I Begin My Day For … The Second Time, Today

By Gloria Faye Brown Bates/aka Granny Gee

I went to my dresser, opened the drawer. I took out a fluffy, gray over-sized sweat shirt that has red, white Santa Claus faces on it. I, also, took out matching gray sweat pants. Out of the top drawer, I found matching socks. I wanted to be cozy, I wanted to warm my body, soul, heart. I felt so cold.

I went into the bathroom, instead of turning on the shower, I adjusted the water to very warm water. I flipped the little knob to seal the water in the tub. It began to fill up with warm water, as it filled, I poured bath oil beads into the water. I stood there smelling the beautiful fragrance that began to waft up into the air.

I took my clothes off, folded them neatly… I had just put them on several hours before, when I took my morning shower. I would wear them another time, they were clean. I felt so … cold.

The cold felt deeper than the chills one gets when being outside in the weather. It’s a chill … deeper than deep. It has to do with grieving, only anyone who grieves, or has gone through the process… will know what I speak of.

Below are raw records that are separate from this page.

(* ===== verification/StockTimeDemo.v ===== *)
(** The stock-time engine run on a small store: an exact byte encoding of
    documents, a plan of one action of each kind, its forward run and its
    rollback, with every commit acknowledged by its readback only. *)

From S2P Require Export StockTimeClaims.

#[local] Open Scope Z_scope.

(** ** An exact encoding *)

Section Encoding.
Local Open Scope char_scope.
Fixpoint put_str (s k : string) : string := match s with EmptyString => String "." k | String c s => String "+" (String c (put_str s k)) end.
Fixpoint put_pos (p : positive) (k : string) : string := match p with xH => String "." k | xO p => String "0" (put_pos p k) | xI p => String "1" (put_pos p k) end.
Definition put_Z (z : Z) (k : string) : string := match z with Z0 => String "z" k | Zpos p => String "p" (put_pos p k) | Zneg p => String "m" (put_pos p k) end.
Fixpoint put_val (v : val) (k : string) : string :=
  match v with
  | VNone => String "n" k
  | VBool b => String (if b then "t" else "f") k
  | VInt z => String "i" (put_Z z k)
  | VStr s => String "s" (put_str s k)
  | VDate w us => String (if w then "d" else "e") (put_Z us k)
  | VList l => String "l" (foldr put_val (String "." k) l)
  | VDict d => String "o" (map_fold (fun i x acc => String "k" (put_str i (put_val x acc))) (String "." k) d)
  end.
End Encoding.

Lemma put_str_inj s : forall s' k k', put_str s k = put_str s' k' -> s = s' /\ k = k'.
Proof. induction s as [|c s IH]; intros [|c' s'] k k'; cbn; intros Hk; try discriminate Hk; [by injection Hk|]. injection Hk as -> Hk. by destruct (IH _ _ _ Hk) as [-> ->]. Qed.
Lemma put_pos_inj p : forall p' k k', put_pos p k = put_pos p' k' -> p = p' /\ k = k'.
Proof. induction p as [p IH|p IH|]; intros [p'|p'|] k k'; cbn; intros Hk; try discriminate Hk; injection Hk as Hk; try (by destruct (IH _ _ _ Hk) as [-> ->]). done. Qed.
Lemma put_Z_inj z z' k k' : put_Z z k = put_Z z' k' -> z = z' /\ k = k'.
Proof. destruct z, z'; cbn; intros Hk; try discriminate Hk; injection Hk as Hk; try (by destruct (put_pos_inj _ _ _ _ Hk) as [-> ->]). done. Qed.
Lemma put_val_not_end v k r : put_val v k <> String "." r.
Proof. destruct v as [|[]| | |[]| |]; discriminate. Qed.
Lemma put_val_inj v : forall v' k k', put_val v k = put_val v' k' -> v = v' /\ k = k'.
Proof.
  induction v as [v Hv|l Hl|d Hd] using val_nested_ind; intros v' k k'.
  - destruct v as [|b|z|s|a us| |], v' as [|b'|z'|s'|a' us'| |]; try done; cbn; intros Hk; try destruct b; try destruct b'; try destruct a; try destruct a'; try discriminate Hk; injection Hk as Hk;
      try (by destruct (put_Z_inj _ _ _ _ Hk) as [-> ->]); try (by destruct (put_str_inj _ _ _ _ Hk) as [-> ->]); by subst.
  - destruct v' as [|[]| | |[]|l'|]; cbn; intros Hk; try discriminate Hk. injection Hk as Hk.
    enough (l = l' /\ k = k') as [-> ->] by done. revert l' Hk. induction l as [|x l IH]; intros [|x' l'] Hk; cbn in Hk.
    + by injection Hk.
    + symmetry in Hk. by apply put_val_not_end in Hk.
    + by apply put_val_not_end in Hk.
    + inversion_clear Hl as [|? ? Hx Hl']. destruct (Hx _ _ _ Hk) as [-> Hk']. by destruct (IH Hl' _ Hk') as [-> ->].
  - destruct v' as [|[]| | |[]| |d']; cbn; intros Hk; try discriminate Hk. injection Hk as Hk. rewrite !map_fold_foldr in Hk.
    assert (Hall : forall i x, (i, x) ∈ map_to_list d -> forall v' k k', put_val x k = put_val v' k' -> x = v' /\ k = k') by (intros i x Hx; eapply Hd; by apply elem_of_map_to_list in Hx).
    enough (map_to_list d = map_to_list d' /\ k = k') as [Heq ->]; [split; [|done]; f_equal; apply map_to_list_inj; by rewrite Heq|].
    revert Hall Hk. generalize (map_to_list d) as l, (map_to_list d') as l'. clear. intros l. induction l as [|[i x] l IH]; intros [|[i' x'] l'] Hall Hk; cbn in Hk; try discriminate Hk.
    + by injection Hk.
    + injection Hk as Hk. destruct (put_str_inj _ _ _ _ Hk) as [-> Hk']. destruct (Hall i' x ltac:(constructor) _ _ _ Hk') as [-> Hk2].
      by destruct (IH l' ltac:(intros j y Hy; apply (Hall j y); by constructor) Hk2) as [-> ->].
Qed.

Module StockTimeRuns.
#[local] Instance plain_bson : Bson := {| bson_bytes := fun d => Some (put_val (VDict (encode_doc d)) EmptyString); extended_json_length := fun _ => 100 |}.
#[local] Instance plain_exact : ExactBson.
Proof.
  intros a b x Ha Hb. assert (Hab : put_val (VDict (encode_doc a)) EmptyString = put_val (VDict (encode_doc b)) EmptyString) by (unfold bson_bytes, plain_bson in *; congruence).
  apply put_val_inj in Hab as [Hab _]. by injection Hab.
Qed.
#[local] Instance no_repr : PyRepr := fun _ => EmptyString.
(** A digest of sixty-four hexadecimal digits. *)
Definition hex_digit (z : Z) : ascii := ascii_of_N (Z.to_N (if z <? 10 then 48 + z else 87 + z)).
Fixpoint hex_digits (n : nat) (z : Z) : string := match n with O => EmptyString | S n => String (hex_digit (z mod 16)) (hex_digits n (z / 16)) end.
Fixpoint mix (a b : Z) (s : string) : Z :=
  match s with EmptyString => a + b * 2 ^ 20 | String c s => let a := a + Z.of_N (N_of_ascii c) in mix a (b + a) s end.
#[local] Instance mixed : Sha256 := fun s => hex_digits 64 (mix 1 0 s).
#[local] Instance calm : Surrounding time_db := {| others := fun _ s => s; faults := fun _ => NoFault; readings := fun n _ => 100 * day + Z.of_nat n * second |}.
(** No commit is acknowledged; all are durable. *)
#[local] Instance silent : Commits := {| replies := fun _ _ => UnknownResult; durable := fun _ => true |}.

Definition metric (i seller : string) (stock : Z) : doc := mk_doc
  [("_id", VStr i); ("seller_id", VStr seller); ("date_from", VDate true (10 * day)); ("date_to", VDate true (20 * day)); ("stock", VInt stock); ("revision", VStr "r0")]%string.
Definition marker : doc := mk_doc [("_id", VStr (marker_id "77")); ("seller_id", VStr "77"); ("read_model", VStr READ_MODEL); ("state", VStr "stale"); ("revision", VStr "m0")]%string.
Definition source : list doc := [mk_doc [("_id", VStr "o1"); ("quantity", VInt 2)]]%string.
Definition planned : list doc := [metric "a" "77" 5; metric "c" "77" 3; metric "d" "77" 8].
Definition existing : list doc := [metric "a" "77" 1; metric "b" "77" 2; metric "c" "77" 3].
Definition plan : result sealed_plan :=
  let! p := _plan_stock_time_actions source planned existing in
  _seal_forward_plan "77" (VDate true (10 * day)) (VDate true (20 * day)) source p (Some marker).
Definition no_plan : sealed_plan :=
  {| sp_binding := {| b_seller_id := ""; b_date_from := 0; b_date_to := 0; b_source_fingerprint := ""; b_plan_fingerprint := "" |};
     sp_action_plan := {| ap_actions := []; ap_source_fingerprint := ""; ap_preimage_fingerprint := ""; ap_plan_fingerprint := ""; ap_action_count := 0; ap_insert_count := 0;
       ap_replace_count := 0; ap_delete_count := 0; ap_no_op_count := 0; ap_preimage_count := 0; ap_estimated_bson_bytes := 0; ap_estimated_json_bytes := 0;
       ap_estimated_transaction_payload_bytes := 0 |};
     sp_operation_id := ""; sp_marker_action := ""; sp_marker_preimage := None; sp_mutations := []; sp_expected_metric_documents := []; sp_desired_marker := ∅;
     sp_expected_metric_fingerprint := "";
     sp_ledger_counts := {| planned_insert_count := 0; planned_update_count := 0; planned_delete_count := 0; planned_preimage_count := 0 |} |}.
Definition p : sealed_plan := Eval vm_compute in match plan with Ok p => p | Err _ => no_plan end.
Definition keyed_docs (l : list doc) : gmap string doc := list_to_map (map (fun d => (id_of d, encode_doc d)) l).
Definition start : sworld time_db :=
  {| w_store := {| db_operations := ∅; db_preimages := ∅; db_metrics := keyed_docs (metric "x" "8" 9 :: existing); db_markers := keyed_docs [marker] |}; w_turn := 0 |}.
Definition token : string := "0123456789abcdef0123456789abcdef".
Definition after_forward : sworld time_db := Eval vm_compute in (_execute_sealed_forward_operation p token start).2.
Definition after_rollback : sworld time_db := Eval vm_compute in (_rollback_forward_operation (sp_operation_id p) after_forward).2.

Lemma p_sealed : sealed p.
Proof.
  eexists "77"%string, (VDate true (10 * day)), (VDate true (20 * day)), source, _, (Some marker).
  instantiate (1 := match _plan_stock_time_actions source planned existing with Ok a => a | Err _ => sp_action_plan no_plan end). by_vm.
Qed.
Lemma calm_foreign : foreign_faults.
Proof. split; [intros n e [He|He]; discriminate He|intros n k e He; discriminate He]. Qed.
Lemma calm_alone : forall n (s : time_db), others n s = s.
Proof. done. Qed.
Definition kept (m : gmap string doc) : bool := forallb (fun id => bool_decide (doc_id id.2 = Some id.1) && bool_decide (encode_doc id.2 = id.2)) (map_to_list m).
Lemma kept_ok m : kept m = true -> well_kept m.
Proof.
  unfold kept. intros Hm i d Hi. rewrite forallb_forall in Hm. apply elem_of_map_to_list, list_elem_of_In in Hi. apply Hm in Hi.
  apply andb_true_iff in Hi as [H1%bool_decide_eq_true H2%bool_decide_eq_true]. done.
Qed.
Lemma forward_runs : _execute_sealed_forward_operation p token start = (Ok "forward_committed"%string, after_forward).
Proof. by_vm. Qed.
Lemma backward_runs : _rollback_forward_operation (sp_operation_id p) after_forward =
  (Ok {| rp_operation_id := sp_operation_id p; rp_state := "rolled_back"; rp_mutations := [] |}, after_rollback).
Proof. by_vm. Qed.

(** The forward run replaced, deleted and inserted; the rollback undid it. *)
Lemma rollback_restores_witness : is_some (db_metrics (w_store after_forward) !! "b"%string) = false /\ is_some (db_metrics (w_store after_forward) !! "d"%string) = true /\
  scoped (sp_binding p) (w_store after_rollback) = scoped (sp_binding p) (w_store start) /\ is_some (scoped (sp_binding p) (w_store start) !! "b"%string) = true.
Proof.
  split; [by_vm|]. split; [by_vm|]. split; [|by_vm].
  assert (Hm : well_kept (db_metrics (w_store start))) by (apply kept_ok; by_vm).
  assert (Hk : well_kept (db_markers (w_store start))) by (apply kept_ok; by_vm).
  destruct (rollback_restores calm_alone p token start after_forward after_rollback _ calm_foreign p_sealed Hm Hk forward_runs backward_runs) as [[Hr _]|[[e He] _]];
    [exact Hr|discriminate He].
Defined.
Lemma forward_all_or_nothing_witness : carried_out p token (w_store start) (w_store after_forward).
Proof.
  destruct (forward_all_or_nothing calm_alone p token start (Ok "forward_committed"%string) after_forward p_sealed forward_runs) as [[_ Hne]|Hc]; [|exact Hc].
  exfalso. apply Hne. reflexivity.
Defined.

(** Another process touched a metric after the forward run. *)
Definition touched : sworld time_db := Eval vm_compute in
  {| w_store := with_docs Metrics (<["a"%string := metric "a" "77" 6]> (db_metrics (w_store after_forward))) (w_store after_forward); w_turn := w_turn after_forward |}.
Definition touched_set : record_set := Eval vm_compute in
  match validated_record_set (sp_operation_id p) (operation_of (sp_operation_id p) (w_store touched)) (preimages_of (sp_operation_id p) (w_store touched)) with
  | Ok rs => rs | Err _ => {| rs_operation_id := ""; rs_state := ""; rs_operation := ∅; rs_records := [] |} end.
Definition touched_row : doc := Eval vm_compute in default ∅ (head (rs_records touched_set)).
Lemma touched_valid : validated_record_set (sp_operation_id p) (operation_of (sp_operation_id p) (w_store touched)) (preimages_of (sp_operation_id p) (w_store touched)) = Ok touched_set.
Proof. by_vm. Qed.
Lemma drifted_metrics_survive_witness : row_target touched_row = (METRIC_COLLECTION, "a"%string) /\
  (_rollback_forward_operation (sp_operation_id p) touched).1 = Err rollback_blocked /\
  db_metrics (w_store (_rollback_forward_operation (sp_operation_id p) touched).2) = db_metrics (w_store touched).
Proof.
  split; [by_vm|]. split; [by_vm|].
  assert (Hk : well_kept (db_metrics (w_store touched))) by (apply kept_ok; by_vm).
  assert (Hin : touched_row ∈ rs_records touched_set) by exact (list_elem_of_lookup_2 (rs_records touched_set) 0 touched_row eq_refl).
  assert (Hmet : is_metric_row touched_row = true) by (by_vm).
  assert (Hd : scoped (_rollback_binding (rs_operation touched_set)) (w_store touched) !! (row_target touched_row).2 = Some (metric "a" "77" 6)) by (by_vm).
  assert (Hne : doc_get (metric "a" "77" 6) "revision" <> doc_get touched_row "expected_forward_revision") by (vm_compute; discriminate).
  exact (drifted_metrics_survive calm_alone (sp_operation_id p) touched (_rollback_forward_operation (sp_operation_id p) touched).1
    (_rollback_forward_operation (sp_operation_id p) touched).2 touched_set touched_row (metric "a" "77" 6) calm_foreign Hk touched_valid Hin Hmet Hd Hne (surjective_pairing _)).
Defined.

(** A second attempt took the operation over after the lease of the first. *)
Definition second_token : string := "fedcba9876543210fedcba9876543210".
Definition at_minute (n : Z) (k : nat) : Z := 100 * day + n * minute.
Definition first_context : operation_context :=
  {| c_operation_id := sp_operation_id p; c_state := "prepared"; c_attempt := 1; c_attempt_token := token; c_fence := 1; c_owns_lease := true |}.
Definition leased : time_db := Eval vm_compute in match acquire_tx (at_minute 0) p token 0%nat (w_store start) with Ok (_, _, s) => s | Err _ => w_store start end.
Definition leased_operation : doc := Eval vm_compute in default ∅ (operation_of (sp_operation_id p) leased).
Definition stored_operation : doc := Eval vm_compute in default ∅ (db_operations leased !! sp_operation_id p).
Definition taken : time_db := Eval vm_compute in
  with_docs Operations (<[sp_operation_id p := apply_stage (at_minute 3 0%nat) (takeover_stage second_token) stored_operation]> (db_operations leased)) leased.
Lemma superseded_attempt_never_commits_witness : exists e, forward_tx (at_minute 1) p first_context 0%nat taken = Err e.
Proof.
  assert (Hk : well_kept (db_operations leased)) by (apply kept_ok; by_vm).
  assert (Ho : owner p first_context (at_minute 1 0%nat) leased leased_operation) by (split_and!; by_vm).
  assert (Ht : takes_over p second_token leased taken).
  { exists (at_minute 3 0%nat), (sp_operation_id p), stored_operation. split_and!; by_vm. }
  exact (superseded_attempt_never_commits p second_token first_context (at_minute 1 0%nat) leased_operation leased taken taken (at_minute 1) 0%nat p_sealed Hk Ho Ht (rtc_refl _ _)).
Defined.

Lemma runs_take_whole_steps_witness : let w := run_stock_ops [Execute p token; RollBack (sp_operation_id p)] start in
  rtc stock_step (w_store start) (w_store w) /\ option_map (fun o => doc_get o "state") (operation_of (sp_operation_id p) (w_store w)) = Some (VStr "rolled_back").
Proof.
  split; [|by_vm].
  apply (runs_take_whole_steps [Execute p token; RollBack (sp_operation_id p)] start). intros q t Hin.
  apply elem_of_cons in Hin as [Hin|Hin]; [injection Hin as -> ->; exact p_sealed|]. apply list_elem_of_singleton in Hin. discriminate Hin.
Defined.
End StockTimeRuns.
(** ** Two halves of a month *)

Section Witnesses.
Import Demo.
Definition last_run : result (SheetsHistoryAcquisition * nat * store) := run_call narrow clock (last_page (now_at first_page)) O (reclaim first_page).
Lemma last_run_ok : exists saved n s', last_run = Ok (saved, n, s') /\ h_active_range_id saved = None /\ h_phase saved = Hydrate /\
  h_source_total saved = Some 2 /\ h_discovered_count saved = 2 /\ h_date_from saved = start_us /\ h_date_to saved = end_us.
Proof. eexists _, _, _. split; [vm_compute; reflexivity|]. vm_compute. auto 10. Qed.
Lemma claimed_first_page : reachable (reclaim first_page).
Proof. eapply reach_step; [exact reach_first_page|by apply step_jobs]. Qed.
Lemma first_page_head : _head (now_at first_page) = Ok (now_at first_page).
Proof. vm_compute. reflexivity. Qed.

Lemma finished_enumeration_covers_witness :
  exists saved n s' i o, last_run = Ok (saved, n, s') /\ st_ranges s' !! i = Some o /\ o_state o = Enumerated /\
    inside (o_node o) (start_us + 15 * day) = true.
Proof.
  destruct last_run_ok as (saved & n & s' & Hrun & Hact & _ & _ & _ & Hf & Ht).
  destruct (finished_enumeration_covers narrow clock job (now_at first_page) (now_at first_page) 1 1 [second_order (now_at first_page)] (Some end_us) false
    O (reclaim first_page) saved n s' claimed_first_page first_page_head Hrun Hact (start_us + 15 * day)) as (i & o & Ho & _ & Hst & Hin & _).
  { rewrite Hf, Ht. vm_compute. split; [discriminate|reflexivity]. }
  exists saved, n, s', i, o. auto.
Defined.
(* ===== verification/HistorySend.v ===== *)
(** The proxy's reservations: a historical request is charged to its plan before
    it leaves ([_history_trace], [_reserve_history_send], [_pilot_plan_available]
    and [_reserve_pilot_get_send] of gateway/.../proxy/router.py). *)

From S2P Require Export HistoryWork Retry.

#[local] Open Scope Z_scope.

(** The proxied request: its method, headers, and the module and seller its
    token authenticated. *)
Record proxied := {
  px_method : string; px_headers : list (string * string); px_module : string; px_seller : string;
}.

Definition trace_sources : list string := ["orders"; "questions"; "shipments"; "messages"; "claims_returns"]%string.

(** [h1-<execution>:<source>:<phase>]. *)
Definition parse_trace (value : string) : option (string * string * string) :=
  match split_char ":" value with
  | [tag; source; phase] =>
      match strip_prefix "h1-" tag with
      | Some execution =>
          if hex32 execution && string_in source trace_sources && string_in phase ["initial"; "maintenance"]%string
          then Some (execution, source, phase) else None
      | None => None
      end
  | _ => None
  end.

Definition _history_trace (rq : proxied) (module_id : string) : option (string * string * string) :=
  if string_in module_id ["bootstrap"; "sheets"]%string && String.eqb (px_method rq) "GET" &&
     bool_decide (header_get (px_headers rq) "X-Zeler-Proxy-Retry" = Some "disabled"%string)
  then parse_trace (default EmptyString (header_get (px_headers rq) "X-Zeler-History-Trace"))
  else None.

(** The paths a source may request, beside the shipping relation. *)
Definition send_path_ok (source path : string) : bool :=
  match segments path with
  | [""; "orders"; n] =>
      String.eqb source "orders" && (String.eqb n "search" || digits1 n) || String.eqb source "claims_returns" && digits1 n
  | [""; "questions"; n] => String.eqb source "questions" && (String.eqb n "search" || digits1 n)
  | [""; "shipments"; n] => String.eqb source "shipments" && digits1 n
  | [""; "shipments"; n; ("costs" | "payments")] => String.eqb source "shipments" && digits1 n
  | [""; "messages"; "packs"; n; "sellers"; m] => String.eqb source "messages" && digits1 n && digits1 m
  | [""; "post-purchase"; "v1"; "claims"; n] => String.eqb source "claims_returns" && (String.eqb n "search" || digits1 n)
  | [""; "post-purchase"; "v2"; "claims"; n; "returns"] => String.eqb source "claims_returns" && digits1 n
  | _ => false
  end%string.
Definition shipment_orders_path (path : string) : bool :=
  match segments path with [""; "shipments"; n; "orders"] => digits1 n | _ => false end%string.

Definition policy_rejected : exn := mk_exn "HistoryPolicyRejectedError" "".
Definition budget_wait (code : string) : exn := mk_exn "PilotGetBudgetWaitError" code.

Definition charged_path (execution source phase : string) : path := ["execution_charged"; execution; source; phase]%string.
Definition sent_path (execution source phase : string) : path :=
  ["execution_sent_by_source"; execution; source; phase]%string.

Definition history_send_query (seller execution source phase : string) (selected : bool) (now : Z) : filter :=
  FAnd (app
        [FEq ["_id"] (VStr seller); FEq ["seller_id"] (VStr seller); FEq ["policy_version"] (VStr POLICY_VERSION);
         FEq ["authority"; "kind"] (VStr "account_link_policy"); FEq ["execution_id"] (VStr execution);
         FEq ["state"] (VStr "active"); FEq ["eligible"] (VBool true); FEq ["sources"] (VStr source);
         FTypeInt ["execution_consumed"]; FRel RGte ["execution_consumed"] (VInt 0);
         FTypeInt (charged_path execution source phase); FRel RGt (charged_path execution source phase) (VInt 0);
         history_execution_query now true;
         counter_ok ["execution_sent"]; counter_ok (sent_path execution source phase);
         FExpr (ALt (AIfNull (AField ["execution_sent"]) (ALit (VInt 0))) (AField ["execution_consumed"]));
         FExpr (ALt (AIfNull (AField (sent_path execution source phase)) (ALit (VInt 0)))
                    (AIfNull (AField (charged_path execution source phase)) (ALit (VInt 0))))]
        (if selected then
           [FExists ["execution_until"] true; FRel RGt ["execution_until"] (VDate true now);
            FEq ["execution_utc_day"] (VStr (iso_day now));
            FTypeInt ["execution_attempt_limit"]; FRel RGte ["execution_attempt_limit"] (VInt 0)]
         else []))%string.

Definition history_send_update (execution source phase : string) : update :=
  UOps [UInc ["execution_sent"%string] 1; UInc (sent_path execution source phase) 1].

(** *** The pilot's global kernel *)

Definition exact_int_ge (z : Z) (v : val) : bool := match v with VInt x => z <=? x | _ => false end.

Definition _pilot_plan_available (plan : option doc) (now : Z) : bool :=
  match plan with
  | None => false
  | Some plan =>
      py_eq (doc_get plan "policy_version") (VStr POLICY_VERSION) &&
      match doc_get plan "authority" with
      | VDict a => py_eq (doc_get a "kind") (VStr "account_link_policy") | _ => false end &&
      py_eq (doc_get plan "state") (VStr "active") &&
      match doc_get plan "eligible" with VBool b => b | _ => false end &&
      hex32 (field_str plan "execution_id") &&
      is_date (doc_get plan "execution_until") &&
      py_eq (doc_get plan "execution_utc_day") (VStr (iso_day now)) &&
      exact_int_ge 0 (doc_get plan "execution_attempt_limit") &&
      exact_int_ge 0 (doc_get plan "execution_consumed") &&
      match doc_get_or plan "execution_sent" (VInt 0), doc_get plan "execution_consumed" with
      | VInt sent, VInt consumed => (0 <=? sent) && (sent <=? consumed)
      | _, _ => false
      end &&
      history_execution_allowed
        (mk_doc [("execution_until", doc_get plan "execution_until");
                 ("execution_utc_day", doc_get plan "execution_utc_day")]%string) now false
  end.

Definition pilot_query (seller execution : string) (plan : doc) (now : Z) : filter :=
  FAnd [FEq ["_id"] (VStr seller); FEq ["seller_id"] (VStr seller); FEq ["policy_version"] (VStr POLICY_VERSION);
        FEq ["authority"; "kind"] (VStr "account_link_policy"); FEq ["state"] (VStr "active");
        FEq ["eligible"] (VBool true); FEq ["execution_id"] (VStr execution);
        FEq ["execution_until"] (doc_get plan "execution_until");
        FEq ["execution_utc_day"] (doc_get plan "execution_utc_day");
        FEq ["execution_attempt_limit"] (doc_get plan "execution_attempt_limit");
        FTypeInt ["execution_consumed"]; FRel RGte ["execution_consumed"] (VInt 0);
        history_execution_query now false;
        counter_ok ["execution_sent"];
        FExpr (ALte (AIfNull (AField ["execution_sent"]) (ALit (VInt 0))) (AField ["execution_consumed"]))]%string.

Definition pilot_update : update :=
  UOps [UInc ["execution_consumed"%string] 1; UInc ["execution_sent"%string] 1].

Section Reserve.
Context {E : Type -> Type} `{PyRepr}.
(** [settings.history_pilot_get_budget_sellers]. *)
Variable pilot_sellers : option (list string).

(** The number of upstream attempts the request state records, if any. *)
Definition _reserve_history_send (rq : proxied) (full_path : string) : prog E (option Z) :=
  match _history_trace rq (px_module rq) with
  | None => Ret None
  | Some (execution, source, phase) =>
      let path := ("/" ++ default EmptyString (head (split_char "?" (lstrip_char "/" full_path))))%string in
      let work := header_get (px_headers rq) "X-Zeler-History-Work" in
      if negb (send_path_ok source path) &&
         negb (String.eqb source "shipments" && negb (is_some work) && shipment_orders_path path)
      then Raise policy_rejected
      else
        match work with
        | Some work_id =>
            if negb (hex32 work_id) || negb (String.eqb (px_module rq) "sheets") then Raise policy_rejected
            else
              let* now := now_utc in
              let* result := catch (reserve_history_work_send (px_seller rq) execution source phase work_id path now)
                               (fun e => if isinstance e "HistoryWorkWaitError" then Raise policy_rejected else Raise e) in
              let* later := now_utc in
              if negb (history_execution_allowed result later true) then Raise policy_rejected else Ret (Some 1)
        | None =>
            let* now := now_utc in
            let selected := match pilot_sellers with Some l => string_in (px_seller rq) l | None => false end in
            let* result := mongo (MFindOneAndUpdate PLAN_COLLECTION
                (history_send_query (px_seller rq) execution source phase selected now)
                (history_send_update execution source phase) false true) in
            match result with
            | None => Raise policy_rejected
            | Some result =>
                let* later := now_utc in
                if negb (history_execution_allowed result later true) then Raise policy_rejected else Ret (Some 1)
            end
        end
  end.

(** [previous]: the execution on the request's state; [remember] puts one there. *)
Definition _reserve_pilot_get_send (rq : proxied) (previous : option string) (remember : string -> prog E unit) : prog E unit :=
  let seller := px_seller rq in
  let* now := now_utc in
  let* plan := mongo (MFindOne PLAN_COLLECTION (plan_filter seller []) []) in
  if negb (_pilot_plan_available plan now) then Raise (budget_wait "pilot_execution_unavailable")
  else
    let plan := default ∅ plan in
    let execution := field_str plan "execution_id" in
    if negb (String.eqb (default execution previous) execution) then Raise (budget_wait "pilot_execution_unavailable")
    else
      do* remember execution in
      if int_or 0 (plan !! "execution_attempt_limit"%string) <=? int_or 0 (plan !! "execution_consumed"%string)
      then Raise (budget_wait "pilot_budget_exhausted")
      else
      let* result := mongo (MFindOneAndUpdate PLAN_COLLECTION (pilot_query seller execution plan now) pilot_update false true) in
      match result with
      | None => Raise (budget_wait "pilot_execution_unavailable")
      | Some result =>
          let* later := now_utc in
          if negb (history_execution_allowed result later true) then Raise (budget_wait "pilot_execution_unavailable")
          else Ret tt
      end.
End Reserve.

It’s a scary, panicky sort of feeling … because you think you can’t bear to think about your loved one being gone … forever.

I stepped into the hot tub of water, the water still running to fill it up. I love to hear water running. I spread the little pile of bath oil beads with my hand so, they could dissolve with the water, the fragrance float up on the steam to my face. I close my eyes, think how heavenly that smells… I pretend I’m in a pool at the bottom of a waterfall on a warm, summer day.

I can hear the birds singing, the wind blowing in the treetops as I splash the warm water on my skin. It’s beautiful here, The water is so clear, the warmth of it gradually seeping into my body… I even hear wind chimes ringing somewhere in the distance….

I open my eyes to look around me, enjoy the scenery. I can see colorful birds I don’t know the names of … sitting on the branches of trees. Some make their bird sounds, maybe they are singing a song … just for me.

I see a big, beautiful rock in my pool of warm water, I hear the water rushing down to splash deep into it. I wade over to lean with my back against the rock, look up at the sky. My toes curl around the pure, white sand … oh, how nice that feels.

My eyes see the beautiful blue of the sky, the pure, white, fluffy clouds. They drift downward to see the reflections of sunlight on the carpet of lush, green moss that covers the earth around my pool. So soft to step on, to wiggle my toes in.

I wonder where I am … in another country, or in the mountains of my own country? I thought I saw a monkey swinging on a vine, another one right behind him. Mmmm-mm, could be that I’m somewhere I don’t know the name of. That’s all right … it’s my daydream … I won’t become lost in it … I know where I am.

I am in this tub of very warm water filled almost to the top. I turned the knob to close the water off. I lay back, feeling my body relax… I begin to doze. Oh, Lord… how warm this water is, how the warmth goes deeper than deep. I fall asleep.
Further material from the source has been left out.